Data excerpts
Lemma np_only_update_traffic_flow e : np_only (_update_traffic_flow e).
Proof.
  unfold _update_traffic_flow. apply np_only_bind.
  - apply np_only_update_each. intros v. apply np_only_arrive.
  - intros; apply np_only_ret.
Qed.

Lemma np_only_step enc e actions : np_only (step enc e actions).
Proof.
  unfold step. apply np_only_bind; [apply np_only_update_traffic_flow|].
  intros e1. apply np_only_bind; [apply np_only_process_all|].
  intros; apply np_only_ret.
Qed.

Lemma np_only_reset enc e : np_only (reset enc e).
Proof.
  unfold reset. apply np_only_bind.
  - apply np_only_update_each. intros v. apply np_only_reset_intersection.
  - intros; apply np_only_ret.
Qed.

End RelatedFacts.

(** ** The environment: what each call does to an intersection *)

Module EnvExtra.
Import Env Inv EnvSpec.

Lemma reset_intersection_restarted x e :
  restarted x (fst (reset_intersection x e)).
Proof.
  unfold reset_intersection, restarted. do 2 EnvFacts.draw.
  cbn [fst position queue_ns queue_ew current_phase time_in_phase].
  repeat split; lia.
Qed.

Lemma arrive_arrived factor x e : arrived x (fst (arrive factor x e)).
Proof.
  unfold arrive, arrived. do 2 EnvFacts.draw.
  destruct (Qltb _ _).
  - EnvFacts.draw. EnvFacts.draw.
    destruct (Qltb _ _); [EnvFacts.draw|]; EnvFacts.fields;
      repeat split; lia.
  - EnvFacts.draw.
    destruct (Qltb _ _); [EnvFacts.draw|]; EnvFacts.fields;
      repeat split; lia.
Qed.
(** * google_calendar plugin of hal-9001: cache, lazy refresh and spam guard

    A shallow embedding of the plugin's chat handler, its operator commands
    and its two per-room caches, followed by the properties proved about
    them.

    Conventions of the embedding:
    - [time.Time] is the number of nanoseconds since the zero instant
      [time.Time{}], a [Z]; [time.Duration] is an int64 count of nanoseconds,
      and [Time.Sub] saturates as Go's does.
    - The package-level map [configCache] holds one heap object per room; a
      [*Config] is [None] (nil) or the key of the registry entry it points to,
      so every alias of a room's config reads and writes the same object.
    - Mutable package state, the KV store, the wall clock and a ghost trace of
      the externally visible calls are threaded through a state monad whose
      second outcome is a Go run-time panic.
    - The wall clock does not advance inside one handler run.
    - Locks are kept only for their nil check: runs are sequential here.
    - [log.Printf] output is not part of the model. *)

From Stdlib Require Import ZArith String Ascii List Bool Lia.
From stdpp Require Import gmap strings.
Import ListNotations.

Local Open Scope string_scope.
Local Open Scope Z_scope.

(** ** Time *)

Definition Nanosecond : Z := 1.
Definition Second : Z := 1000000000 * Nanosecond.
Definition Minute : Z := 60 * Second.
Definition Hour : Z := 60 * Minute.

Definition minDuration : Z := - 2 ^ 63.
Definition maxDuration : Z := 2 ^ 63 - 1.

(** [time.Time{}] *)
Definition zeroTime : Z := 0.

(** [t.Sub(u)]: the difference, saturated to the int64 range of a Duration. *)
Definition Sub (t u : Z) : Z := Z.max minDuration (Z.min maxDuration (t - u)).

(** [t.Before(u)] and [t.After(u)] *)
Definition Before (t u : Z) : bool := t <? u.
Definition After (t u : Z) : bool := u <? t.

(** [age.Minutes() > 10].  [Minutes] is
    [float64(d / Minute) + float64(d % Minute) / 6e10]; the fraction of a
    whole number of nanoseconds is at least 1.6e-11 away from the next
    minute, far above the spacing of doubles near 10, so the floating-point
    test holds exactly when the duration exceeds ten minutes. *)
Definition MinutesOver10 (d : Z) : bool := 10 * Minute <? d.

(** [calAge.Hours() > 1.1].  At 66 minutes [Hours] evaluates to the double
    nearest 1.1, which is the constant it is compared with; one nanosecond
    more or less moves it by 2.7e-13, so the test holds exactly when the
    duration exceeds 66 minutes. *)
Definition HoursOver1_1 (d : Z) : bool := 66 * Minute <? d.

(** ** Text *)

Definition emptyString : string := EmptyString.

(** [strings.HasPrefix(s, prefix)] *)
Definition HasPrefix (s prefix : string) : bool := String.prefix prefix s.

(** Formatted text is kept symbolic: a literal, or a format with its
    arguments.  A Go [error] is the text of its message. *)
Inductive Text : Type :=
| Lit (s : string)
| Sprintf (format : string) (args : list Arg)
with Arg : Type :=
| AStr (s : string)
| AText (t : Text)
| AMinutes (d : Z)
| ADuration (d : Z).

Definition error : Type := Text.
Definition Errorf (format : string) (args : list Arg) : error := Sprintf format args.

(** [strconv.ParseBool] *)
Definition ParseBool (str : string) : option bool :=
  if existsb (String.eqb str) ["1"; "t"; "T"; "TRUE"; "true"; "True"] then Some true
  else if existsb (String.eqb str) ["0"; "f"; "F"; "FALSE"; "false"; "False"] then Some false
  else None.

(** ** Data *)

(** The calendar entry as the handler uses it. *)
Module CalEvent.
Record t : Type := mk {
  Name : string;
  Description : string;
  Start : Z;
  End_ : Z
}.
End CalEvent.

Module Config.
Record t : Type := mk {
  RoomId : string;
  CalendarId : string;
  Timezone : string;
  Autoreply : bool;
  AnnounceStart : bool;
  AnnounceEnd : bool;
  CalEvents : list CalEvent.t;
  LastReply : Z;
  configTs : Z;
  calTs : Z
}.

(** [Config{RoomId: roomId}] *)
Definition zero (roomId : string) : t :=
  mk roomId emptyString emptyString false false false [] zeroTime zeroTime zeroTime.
--
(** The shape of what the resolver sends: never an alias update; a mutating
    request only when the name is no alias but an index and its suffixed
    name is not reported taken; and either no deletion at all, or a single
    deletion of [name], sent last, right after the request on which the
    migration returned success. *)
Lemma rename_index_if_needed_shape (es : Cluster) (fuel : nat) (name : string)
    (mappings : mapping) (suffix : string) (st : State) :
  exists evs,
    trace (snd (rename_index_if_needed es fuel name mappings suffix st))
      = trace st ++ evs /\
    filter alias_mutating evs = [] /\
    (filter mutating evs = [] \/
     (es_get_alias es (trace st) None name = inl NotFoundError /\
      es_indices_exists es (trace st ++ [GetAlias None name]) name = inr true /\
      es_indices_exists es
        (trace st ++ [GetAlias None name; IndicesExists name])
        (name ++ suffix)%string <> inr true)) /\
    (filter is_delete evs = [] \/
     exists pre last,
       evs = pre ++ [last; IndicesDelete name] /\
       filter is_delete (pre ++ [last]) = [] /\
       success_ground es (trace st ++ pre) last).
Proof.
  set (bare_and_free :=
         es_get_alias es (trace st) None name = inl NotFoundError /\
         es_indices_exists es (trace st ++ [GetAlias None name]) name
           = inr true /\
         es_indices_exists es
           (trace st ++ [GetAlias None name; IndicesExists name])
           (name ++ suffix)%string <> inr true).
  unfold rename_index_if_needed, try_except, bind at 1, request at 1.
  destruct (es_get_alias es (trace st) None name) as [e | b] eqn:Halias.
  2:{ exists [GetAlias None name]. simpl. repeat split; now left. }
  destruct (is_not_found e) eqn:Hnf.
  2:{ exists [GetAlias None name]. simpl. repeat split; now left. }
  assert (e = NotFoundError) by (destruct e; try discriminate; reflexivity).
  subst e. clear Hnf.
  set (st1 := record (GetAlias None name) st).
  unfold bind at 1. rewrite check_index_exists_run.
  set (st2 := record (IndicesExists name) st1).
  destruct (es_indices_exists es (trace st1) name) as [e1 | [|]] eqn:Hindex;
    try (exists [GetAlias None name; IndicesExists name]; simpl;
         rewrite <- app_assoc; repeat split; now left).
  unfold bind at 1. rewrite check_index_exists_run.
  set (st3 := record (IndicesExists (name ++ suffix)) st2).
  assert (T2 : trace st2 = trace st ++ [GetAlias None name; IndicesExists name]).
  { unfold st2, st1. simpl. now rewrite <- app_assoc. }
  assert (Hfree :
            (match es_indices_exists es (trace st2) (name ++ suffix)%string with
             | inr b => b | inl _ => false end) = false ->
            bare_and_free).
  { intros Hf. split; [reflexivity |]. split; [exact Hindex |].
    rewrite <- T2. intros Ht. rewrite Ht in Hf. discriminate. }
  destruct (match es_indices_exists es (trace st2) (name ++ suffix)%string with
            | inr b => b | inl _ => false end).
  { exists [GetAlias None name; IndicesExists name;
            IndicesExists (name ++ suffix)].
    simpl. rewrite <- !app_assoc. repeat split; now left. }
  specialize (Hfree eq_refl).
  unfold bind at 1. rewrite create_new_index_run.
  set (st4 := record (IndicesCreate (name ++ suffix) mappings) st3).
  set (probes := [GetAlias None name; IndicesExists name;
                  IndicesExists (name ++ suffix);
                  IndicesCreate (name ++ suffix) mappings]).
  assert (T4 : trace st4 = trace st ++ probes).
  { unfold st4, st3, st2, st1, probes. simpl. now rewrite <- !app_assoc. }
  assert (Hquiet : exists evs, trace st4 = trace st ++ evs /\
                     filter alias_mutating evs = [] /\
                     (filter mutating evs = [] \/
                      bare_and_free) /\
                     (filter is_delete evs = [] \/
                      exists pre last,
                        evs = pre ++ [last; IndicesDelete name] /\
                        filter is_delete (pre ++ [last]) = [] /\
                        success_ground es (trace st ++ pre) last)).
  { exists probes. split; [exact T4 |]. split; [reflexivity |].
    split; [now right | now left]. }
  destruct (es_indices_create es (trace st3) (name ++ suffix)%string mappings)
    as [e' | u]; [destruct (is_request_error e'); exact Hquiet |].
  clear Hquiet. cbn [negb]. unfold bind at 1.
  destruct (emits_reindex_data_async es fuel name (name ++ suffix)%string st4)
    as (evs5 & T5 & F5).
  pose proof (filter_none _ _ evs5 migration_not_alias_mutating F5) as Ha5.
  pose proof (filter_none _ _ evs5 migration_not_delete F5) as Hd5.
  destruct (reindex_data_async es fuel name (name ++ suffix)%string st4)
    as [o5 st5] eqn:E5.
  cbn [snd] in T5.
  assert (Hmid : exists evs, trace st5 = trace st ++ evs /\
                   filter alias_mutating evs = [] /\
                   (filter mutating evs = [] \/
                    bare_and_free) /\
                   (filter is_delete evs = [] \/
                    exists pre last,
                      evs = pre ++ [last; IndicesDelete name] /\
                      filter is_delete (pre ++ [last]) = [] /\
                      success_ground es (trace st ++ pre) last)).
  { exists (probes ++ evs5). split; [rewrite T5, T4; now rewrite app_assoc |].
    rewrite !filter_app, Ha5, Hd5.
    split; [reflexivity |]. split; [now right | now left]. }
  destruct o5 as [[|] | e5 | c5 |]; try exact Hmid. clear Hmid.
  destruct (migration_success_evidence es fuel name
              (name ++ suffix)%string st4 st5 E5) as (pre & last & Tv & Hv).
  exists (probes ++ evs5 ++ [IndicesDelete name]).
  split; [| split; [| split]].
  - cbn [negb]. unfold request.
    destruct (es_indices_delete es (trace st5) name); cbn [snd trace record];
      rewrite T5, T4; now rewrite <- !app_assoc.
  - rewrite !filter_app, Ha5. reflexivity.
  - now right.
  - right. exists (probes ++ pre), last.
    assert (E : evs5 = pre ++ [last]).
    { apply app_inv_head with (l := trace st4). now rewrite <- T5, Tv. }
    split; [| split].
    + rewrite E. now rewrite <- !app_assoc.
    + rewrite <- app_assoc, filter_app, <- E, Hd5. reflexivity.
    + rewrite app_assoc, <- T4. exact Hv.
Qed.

**TASK INSTRUCTIONS**
A single number is the answer: the number of lines in the entries that contain "existsb".

**THE ANSWER**
2